→ RECORDS SUPPLIED

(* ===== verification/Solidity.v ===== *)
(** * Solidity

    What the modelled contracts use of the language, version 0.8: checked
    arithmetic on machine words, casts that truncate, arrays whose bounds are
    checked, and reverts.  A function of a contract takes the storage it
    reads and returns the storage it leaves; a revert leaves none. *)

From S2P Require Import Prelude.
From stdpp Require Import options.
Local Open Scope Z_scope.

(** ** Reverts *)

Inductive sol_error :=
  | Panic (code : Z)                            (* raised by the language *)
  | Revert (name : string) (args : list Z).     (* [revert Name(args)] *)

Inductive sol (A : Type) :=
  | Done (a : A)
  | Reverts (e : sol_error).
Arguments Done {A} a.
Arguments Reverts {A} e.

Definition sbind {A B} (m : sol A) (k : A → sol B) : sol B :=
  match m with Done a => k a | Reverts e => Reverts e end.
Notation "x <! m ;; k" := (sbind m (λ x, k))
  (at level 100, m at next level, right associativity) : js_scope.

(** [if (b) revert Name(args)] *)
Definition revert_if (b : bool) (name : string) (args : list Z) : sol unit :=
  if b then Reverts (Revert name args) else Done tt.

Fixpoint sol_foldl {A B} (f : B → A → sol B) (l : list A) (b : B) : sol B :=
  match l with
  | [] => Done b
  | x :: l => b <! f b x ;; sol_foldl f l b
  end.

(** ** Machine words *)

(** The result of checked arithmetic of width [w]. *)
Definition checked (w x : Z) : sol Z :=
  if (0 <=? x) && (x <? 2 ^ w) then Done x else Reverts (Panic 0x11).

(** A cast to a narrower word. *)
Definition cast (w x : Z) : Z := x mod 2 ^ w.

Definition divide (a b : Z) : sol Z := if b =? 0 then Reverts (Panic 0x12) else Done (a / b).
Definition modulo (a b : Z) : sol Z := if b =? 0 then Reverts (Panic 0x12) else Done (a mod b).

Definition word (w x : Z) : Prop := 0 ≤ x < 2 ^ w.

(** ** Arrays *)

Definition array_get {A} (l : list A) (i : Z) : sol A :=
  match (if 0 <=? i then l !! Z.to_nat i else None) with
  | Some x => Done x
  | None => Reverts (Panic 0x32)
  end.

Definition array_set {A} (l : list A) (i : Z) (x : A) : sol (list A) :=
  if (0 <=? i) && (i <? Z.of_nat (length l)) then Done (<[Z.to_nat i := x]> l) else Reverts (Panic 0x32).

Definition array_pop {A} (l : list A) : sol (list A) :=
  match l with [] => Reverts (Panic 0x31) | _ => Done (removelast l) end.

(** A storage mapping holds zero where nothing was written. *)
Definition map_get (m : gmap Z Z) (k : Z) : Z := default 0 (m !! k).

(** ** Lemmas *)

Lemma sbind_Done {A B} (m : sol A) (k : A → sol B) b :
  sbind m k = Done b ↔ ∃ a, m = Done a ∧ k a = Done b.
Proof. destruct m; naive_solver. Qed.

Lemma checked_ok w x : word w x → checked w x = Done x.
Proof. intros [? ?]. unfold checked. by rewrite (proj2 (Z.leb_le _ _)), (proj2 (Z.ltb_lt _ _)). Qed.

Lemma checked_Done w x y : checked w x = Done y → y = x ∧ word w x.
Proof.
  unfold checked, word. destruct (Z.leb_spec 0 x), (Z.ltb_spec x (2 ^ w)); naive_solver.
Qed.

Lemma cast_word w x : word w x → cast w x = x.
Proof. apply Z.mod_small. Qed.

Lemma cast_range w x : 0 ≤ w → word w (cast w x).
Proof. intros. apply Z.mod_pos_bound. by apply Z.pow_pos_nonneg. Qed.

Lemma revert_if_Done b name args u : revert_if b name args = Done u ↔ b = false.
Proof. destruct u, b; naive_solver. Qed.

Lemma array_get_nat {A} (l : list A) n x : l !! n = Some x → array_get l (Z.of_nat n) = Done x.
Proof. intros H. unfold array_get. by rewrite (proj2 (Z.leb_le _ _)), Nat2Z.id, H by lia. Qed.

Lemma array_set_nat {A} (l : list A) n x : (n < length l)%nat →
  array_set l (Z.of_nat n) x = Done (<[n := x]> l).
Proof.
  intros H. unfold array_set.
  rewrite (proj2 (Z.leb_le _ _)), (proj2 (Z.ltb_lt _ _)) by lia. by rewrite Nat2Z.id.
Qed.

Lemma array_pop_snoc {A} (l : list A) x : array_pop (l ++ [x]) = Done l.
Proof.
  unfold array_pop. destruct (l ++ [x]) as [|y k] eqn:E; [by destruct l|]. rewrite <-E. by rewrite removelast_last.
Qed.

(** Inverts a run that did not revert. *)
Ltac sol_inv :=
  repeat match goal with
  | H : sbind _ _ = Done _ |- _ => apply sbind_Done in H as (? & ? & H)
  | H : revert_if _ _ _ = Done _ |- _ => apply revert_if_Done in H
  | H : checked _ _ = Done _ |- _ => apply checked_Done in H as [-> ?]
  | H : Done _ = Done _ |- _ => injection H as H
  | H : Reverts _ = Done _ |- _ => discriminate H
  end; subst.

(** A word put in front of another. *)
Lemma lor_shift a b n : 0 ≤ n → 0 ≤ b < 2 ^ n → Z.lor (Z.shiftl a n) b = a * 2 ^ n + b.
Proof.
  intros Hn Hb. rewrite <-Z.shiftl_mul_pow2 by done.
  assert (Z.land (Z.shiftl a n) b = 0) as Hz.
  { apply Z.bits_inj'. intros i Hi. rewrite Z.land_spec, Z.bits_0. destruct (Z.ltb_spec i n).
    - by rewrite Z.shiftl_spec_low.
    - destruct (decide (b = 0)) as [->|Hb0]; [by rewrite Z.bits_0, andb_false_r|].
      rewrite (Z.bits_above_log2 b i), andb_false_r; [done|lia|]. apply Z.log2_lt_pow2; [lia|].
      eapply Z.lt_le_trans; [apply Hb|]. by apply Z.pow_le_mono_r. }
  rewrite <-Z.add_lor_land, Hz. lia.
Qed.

→ YOUR ASSIGNMENT
The line above containing "match l with []", the line containing "Lemma checked_ok w", and every line between them are to be transcribed exactly; no other line is wanted.

→ RESPONSE TO THE EXERCISE
  match l with [] => Reverts (Panic 0x31) | _ => Done (removelast l) end.

(** A storage mapping holds zero where nothing was written. *)
Definition map_get (m : gmap Z Z) (k : Z) : Z := default 0 (m !! k).

(** ** Lemmas *)

Lemma sbind_Done {A B} (m : sol A) (k : A → sol B) b :
  sbind m k = Done b ↔ ∃ a, m = Done a ∧ k a = Done b.
Proof. destruct m; naive_solver. Qed.

Lemma checked_ok w x : word w x → checked w x = Done x.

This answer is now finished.